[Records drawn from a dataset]

***

(** X18: the round of a greeting.  A terminated HELO or EHLO line that
    [ValidHello] accepts sets [HeloFirst] and gets the plain reply 250,
    in every state: a greeting in the middle of a transaction leaves
    [MailFirst], [RcptFirst] and the envelope as they are. *)
Theorem greeting_round env s envl line :
  ReadString env (Reads s) = (line, false) ->
  Signal env (Polls s) = false ->
  HasSuffix line CRLF = true ->
  Verb line = lit "HELO" \/ Verb line = lit "EHLO" ->
  ValidHello line = (true, None) ->
  let r := iteration env s envl in
  Validity (round_session r) =
    mkValidity true (MailFirst (Validity s)) (RcptFirst (Validity s)) /\
  round_envelope r = envl /\
  round_flow r = (if FlushFails env (Flushes s) then Return else Continue) /\
  Sent (round_session r) =
    Sent s ++ (if FlushFails env (Flushes s) then []
               else [REPLY_250 ++ CRLF]).
Proof.
  intros R G T V A r. subst r.
  assert (Q : Valid s line = ((true, None), SetHeloFirst s true)).
  { unfold Valid. rewrite (ValidLine_terminated line T), A.
    destruct V as [-> | ->]; reflexivity. }
  rewrite (iteration_accepted env s envl line R G) by now rewrite Q.
  rewrite Q. cbn [snd]. unfold dispatch. cbv zeta.
  destruct V as [-> | ->]; eval_verbs;
    unfold reply, Transmit, round_flow, round_session, round_envelope;
    cbn [fst snd Validity Flushes Sent after_read with_Validity SetHeloFirst];
    (split; [reflexivity|]); (split; [reflexivity|]);
    destruct (FlushFails env (Flushes s)); split; try reflexivity;
    now rewrite app_nil_r.
Qed.

Lemma greeting_round_witness :
  let env := script [lit "ehlo again.example.org" ++ CRLF] in
  let s := mkSession (mkValidity true true true) 0 1 0 [] [] 0 0 in
  Validity (round_session (iteration env s NewEnvelope)) =
    mkValidity true true true.
Proof.
  cbv zeta.
  destruct (greeting_round (script [lit "ehlo again.example.org" ++ CRLF])
              (mkSession (mkValidity true true true) 0 1 0 [] [] 0 0)
              NewEnvelope (lit "ehlo again.example.org" ++ CRLF)
              eq_refl eq_refl eq_refl (or_intror eq_refl) eq_refl) as (E & _).
  exact E.
Defined.

Lemma Valid_DATA s c :
  HasSuffix c CRLF = true -> Verb c = lit "DATA" ->
  Valid s c =
  if negb (HeloFirst (Validity s)) then ((false, Some ehloFirstErr), s)
  else if negb (MailFirst (Validity s)) || negb (RcptFirst (Validity s))
       then ((false, Some badSeqErr), s)
       else if str_eqb (Arg c) [] then ((true, None), s)
            else ((false, Some syntaxErr), s).
Proof.
  intros T V. unfold Valid, ValidData.
  rewrite (ValidLine_terminated c T), V. eval_verbs.
  destruct (HeloFirst (Validity s)), (MailFirst (Validity s)),
    (RcptFirst (Validity s)), (str_eqb (Arg c) []); reflexivity.
Qed.

(** X19: the round of DATA.  A terminated DATA line is accepted exactly
    when the three flags are set and it has no argument; with the flags
    set and an argument it gets the syntax error.  Accepted, it gets the
    reply 354 and changes neither flags nor envelope, and the loop goes
    on with the next line, read as a command like any other. *)
Theorem DATA_round env s envl line :
  ReadString env (Reads s) = (line, false) ->
  Signal env (Polls s) = false ->
  HasSuffix line CRLF = true -> Verb line = lit "DATA" ->
  let ready := HeloFirst (Validity s) = true /\ MailFirst (Validity s) = true /\
               RcptFirst (Validity s) = true in
  (fst (Valid s line) = (true, None) <-> ready /\ Arg line = []) /\
  (ready -> Arg line <> [] -> fst (Valid s line) = (false, Some syntaxErr)) /\
  (fst (Valid s line) = (true, None) ->
   let r := iteration env s envl in
   Validity (round_session r) = Validity s /\
   round_envelope r = envl /\
   round_flow r = (if FlushFails env (Flushes s) then Return else Continue) /\
   Sent (round_session r) =
     Sent s ++ (if FlushFails env (Flushes s) then []
                else [REPLY_354 ++ CRLF])).
Proof.
  intros R G T V ready. pose proof (Valid_DATA s line T V) as Q.
  assert (A : str_eqb (Arg line) [] = true <-> Arg line = [])
    by apply str_eqb_eq.
  split; [|split].
  - rewrite Q, <- A. unfold ready.
    destruct (HeloFirst (Validity s)), (MailFirst (Validity s)),
      (RcptFirst (Validity s)), (str_eqb (Arg line) []); simpl;
      intuition discriminate.
  - intros (H & M & Rc) N. rewrite Q, H, M, Rc. simpl.
    destruct (str_eqb (Arg line) []) eqn:E; [|reflexivity].
    apply str_eqb_eq in E. contradiction.
  - intros Ok r. subst r.
    assert (S' : snd (Valid s line) = s).
    { rewrite Q. now repeat match goal with
      | |- context [if ?b then _ else _] => destruct b end. }
    rewrite (iteration_accepted env s envl line R G Ok), S'.
    unfold dispatch. cbv zeta. rewrite V. eval_verbs.
    unfold reply, Transmit, round_flow, round_session, round_envelope.
    cbn [fst snd Validity Flushes Sent after_read with_Validity].
    split; [reflexivity|]. split; [reflexivity|].
    destruct (FlushFails env (Flushes s)); split; try reflexivity.
    now rewrite app_nil_r.
Qed.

***

**Work item**
Return the lines above exactly, keeping every word.

**Output**
(** X18: the round of a greeting.  A terminated HELO or EHLO line that
    [ValidHello] accepts sets [HeloFirst] and gets the plain reply 250,
    in every state: a greeting in the middle of a transaction leaves
    [MailFirst], [RcptFirst] and the envelope as they are. *)
Theorem greeting_round env s envl line :
  ReadString env (Reads s) = (line, false) ->
  Signal env (Polls s) = false ->
  HasSuffix line CRLF = true ->
  Verb line = lit "HELO" \/ Verb line = lit "EHLO" ->
  ValidHello line = (true, None) ->
  let r := iteration env s envl in
  Validity (round_session r) =
    mkValidity true (MailFirst (Validity s)) (RcptFirst (Validity s)) /\
  round_envelope r = envl /\
  round_flow r = (if FlushFails env (Flushes s) then Return else Continue) /\
  Sent (round_session r) =
    Sent s ++ (if FlushFails env (Flushes s) then []
               else [REPLY_250 ++ CRLF]).
Proof.
  intros R G T V A r. subst r.
  assert (Q : Valid s line = ((true, None), SetHeloFirst s true)).
  { unfold Valid. rewrite (ValidLine_terminated line T), A.
    destruct V as [-> | ->]; reflexivity. }
  rewrite (iteration_accepted env s envl line R G) by now rewrite Q.
  rewrite Q. cbn [snd]. unfold dispatch. cbv zeta.
  destruct V as [-> | ->]; eval_verbs;
    unfold reply, Transmit, round_flow, round_session, round_envelope;
    cbn [fst snd Validity Flushes Sent after_read with_Validity SetHeloFirst];
    (split; [reflexivity|]); (split; [reflexivity|]);
    destruct (FlushFails env (Flushes s)); split; try reflexivity;
    now rewrite app_nil_r.
Qed.

Lemma greeting_round_witness :
  let env := script [lit "ehlo again.example.org" ++ CRLF] in
  let s := mkSession (mkValidity true true true) 0 1 0 [] [] 0 0 in
  Validity (round_session (iteration env s NewEnvelope)) =
    mkValidity true true true.
Proof.
  cbv zeta.
  destruct (greeting_round (script [lit "ehlo again.example.org" ++ CRLF])
              (mkSession (mkValidity true true true) 0 1 0 [] [] 0 0)
              NewEnvelope (lit "ehlo again.example.org" ++ CRLF)
              eq_refl eq_refl eq_refl (or_intror eq_refl) eq_refl) as (E & _).
  exact E.
Defined.

Lemma Valid_DATA s c :
  HasSuffix c CRLF = true -> Verb c = lit "DATA" ->
  Valid s c =
  if negb (HeloFirst (Validity s)) then ((false, Some ehloFirstErr), s)
  else if negb (MailFirst (Validity s)) || negb (RcptFirst (Validity s))
       then ((false, Some badSeqErr), s)
       else if str_eqb (Arg c) [] then ((true, None), s)
            else ((false, Some syntaxErr), s).
Proof.
  intros T V. unfold Valid, ValidData.
  rewrite (ValidLine_terminated c T), V. eval_verbs.
  destruct (HeloFirst (Validity s)), (MailFirst (Validity s)),
    (RcptFirst (Validity s)), (str_eqb (Arg c) []); reflexivity.
Qed.

(** X19: the round of DATA.  A terminated DATA line is accepted exactly
    when the three flags are set and it has no argument; with the flags
    set and an argument it gets the syntax error.  Accepted, it gets the
    reply 354 and changes neither flags nor envelope, and the loop goes
    on with the next line, read as a command like any other. *)
Theorem DATA_round env s envl line :
  ReadString env (Reads s) = (line, false) ->
  Signal env (Polls s) = false ->
  HasSuffix line CRLF = true -> Verb line = lit "DATA" ->
  let ready := HeloFirst (Validity s) = true /\ MailFirst (Validity s) = true /\
               RcptFirst (Validity s) = true in
  (fst (Valid s line) = (true, None) <-> ready /\ Arg line = []) /\
  (ready -> Arg line <> [] -> fst (Valid s line) = (false, Some syntaxErr)) /\
  (fst (Valid s line) = (true, None) ->
   let r := iteration env s envl in
   Validity (round_session r) = Validity s /\
   round_envelope r = envl /\
   round_flow r = (if FlushFails env (Flushes s) then Return else Continue) /\
   Sent (round_session r) =
     Sent s ++ (if FlushFails env (Flushes s) then []
                else [REPLY_354 ++ CRLF])).
Proof.
  intros R G T V ready. pose proof (Valid_DATA s line T V) as Q.
  assert (A : str_eqb (Arg line) [] = true <-> Arg line = [])
    by apply str_eqb_eq.
  split; [|split].
  - rewrite Q, <- A. unfold ready.
    destruct (HeloFirst (Validity s)), (MailFirst (Validity s)),
      (RcptFirst (Validity s)), (str_eqb (Arg line) []); simpl;
      intuition discriminate.
  - intros (H & M & Rc) N. rewrite Q, H, M, Rc. simpl.
    destruct (str_eqb (Arg line) []) eqn:E; [|reflexivity].
    apply str_eqb_eq in E. contradiction.
  - intros Ok r. subst r.
    assert (S' : snd (Valid s line) = s).
    { rewrite Q. now repeat match goal with
      | |- context [if ?b then _ else _] => destruct b end. }
    rewrite (iteration_accepted env s envl line R G Ok), S'.
    unfold dispatch. cbv zeta. rewrite V. eval_verbs.
    unfold reply, Transmit, round_flow, round_session, round_envelope.
    cbn [fst snd Validity Flushes Sent after_read with_Validity].
    split; [reflexivity|]. split; [reflexivity|].
    destruct (FlushFails env (Flushes s)); split; try reflexivity.
    now rewrite app_nil_r.
Qed.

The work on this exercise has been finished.